Deep Learning-Based Segmentation of Locally Advanced Breast Cancer on MRI in Relation to Residual Cancer Burden: A Multiinstitutional Cohort Study
Janse, Markus H.A., Janssen, Liselore M., van der Velden, Bas H.M., Moman, Maaike R., Wolters-van der Ben, Elian J.M., Kock, Marc C.J.M., Viergever, Max A., van Diest, Paul J., Gilhuijs, Kenneth G.A.

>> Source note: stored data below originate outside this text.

(** A status as it comes back: a drift that is a number is reread, another is lost. *)
Definition read_drift (f : f64 -> f64) (d : option f64) : option f64 :=
  x ← d; if is_finite x then Some (f x) else None.
Definition read_peer (f : f64 -> f64) (p : PeerStatus.t) : PeerStatus.t :=
  PeerStatus.mk (PeerStatus.pubkey p) (PeerStatus.ip p) (PeerStatus.state p) (PeerStatus.delivered p)
    (PeerStatus.received p) (PeerStatus.our_price p) (PeerStatus.their_price p)
    (PeerStatus.their_balance p) (PeerStatus.our_balance p) (PeerStatus.metered_secs p)
    (PeerStatus.idle_ms p) (read_drift f (PeerStatus.drift p)).
Definition read_node (f : f64 -> f64) (s : NodeStatus.t) : NodeStatus.t :=
  NodeStatus.mk (NodeStatus.pubkey s) (NodeStatus.unit s) (read_peer f <$> NodeStatus.peers s)
    (NodeStatus.pricing s).

Lemma map_floats_obj f names vals :
  map_floats f (obj names vals) = obj names (map_floats f <$> vals).
Proof.
  unfold obj. cbn. f_equal. revert vals. induction names as [|n names IH]; intros [|v vals]; [done..|].
  cbn. by rewrite IH.
Qed.

Lemma struct_fields_obj names vals :
  NoDup names -> length names = length vals ->
  struct_fields names (obj names vals) = Some (Some <$> vals).
Proof. apply struct_fields_zip. Qed.

Lemma de_i64_int n : is_i64 n -> de_i64 (VInt n) = Some n.
Proof. intros [Ha Hb]. unfold de_i64, value_as_i64. by rewrite (proj2 (Z.leb_le _ _) Ha), (proj2 (Z.leb_le _ _) Hb). Qed.
Lemma de_u64_int n : is_u64 n -> de_u64 (VInt n) = Some n.
Proof. intros [Ha Hb]. unfold de_u64, value_as_u64. by rewrite (proj2 (Z.leb_le _ _) Ha), (proj2 (Z.leb_le _ _) Hb). Qed.
Lemma de_u32_int n : is_u32 n -> de_u32 (VInt n) = Some n.
Proof. intros [Ha Hb]. unfold de_u32. by rewrite (proj2 (Z.leb_le _ _) Ha), (proj2 (Z.leb_le _ _) Hb). Qed.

DOI: https://doi.org/10.1002/jmri.28679
Journal of Magnetic Resonance Imaging 58 (6), p. 1739-1749
Abstract
Background: While several methods have been proposed for automated assessment of breast-cancer response to neoadjuvant chemotherapy on breast MRI, limited information is available about their performance across multiple institutions. Purpose: To assess the value and robustness of deep learning-derived volumes of locally advanced breast cancer (LABC) on MRI to infer the presence of residual disease after neoadjuvant chemotherapy. Study Type: Retrospective. Subjects: Training cohort: 102 consecutive female patients with LABC scheduled for neoadjuvant chemotherapy (NAC) from a single institution (age: 25–73 years). Independent testing cohort: 55 consecutive female patients with LABC from four institutions (age: 25–72 years). Field Strength/Sequence: Training cohort: single vendor 1.5 T or 3.0 T. Testing cohort: multivendor 3.0 T. Gradient echo dynamic contrast-enhanced sequences. Assessment: A convolutional neural network (nnU-Net) was trained to segment LABC. Based on resulting tumor volumes, an extremely randomized tree model was trained to assess residual cancer burden (RCB)-0/I vs. RCB-II/III. An independent model was developed using functional tumor volume (FTV). Models were tested on an independent testing cohort and response assessment performance and robustness across multiple institutions were assessed. Statistical Tests: The receiver operating characteristic (ROC) was used to calculate the area under the ROC curve (AUC). DeLong's method was used to compare AUCs. Correlations were calculated using Pearson's method. P values <0.05 were considered significant. Results: Automated segmentation resulted in a median (interquartile range [IQR]) Dice score of 0.87 (0.62–0.93), with similar volumetric measurements (R = 0.95, P < 0.05). Automated volumetric measurements were significantly correlated with FTV (R = 0.80). Tumor volume-derived from deep learning of DCE-MRI was associated with RCB, yielding an AUC of 0.76 to discriminate between RCB-0/I and RCB-II/III, performing similar to the FTV-based model (AUC = 0.77, P = 0.66). Performance was comparable across institutions (IQR AUC: 0.71–0.84). Data Conclusion: Deep learning-based segmentation estimates changes in tumor load on DCE-MRI that are associated with RCB after NAC and is robust against variations between institutions. Evidence Level: 2. Technical Efficacy: Stage 4.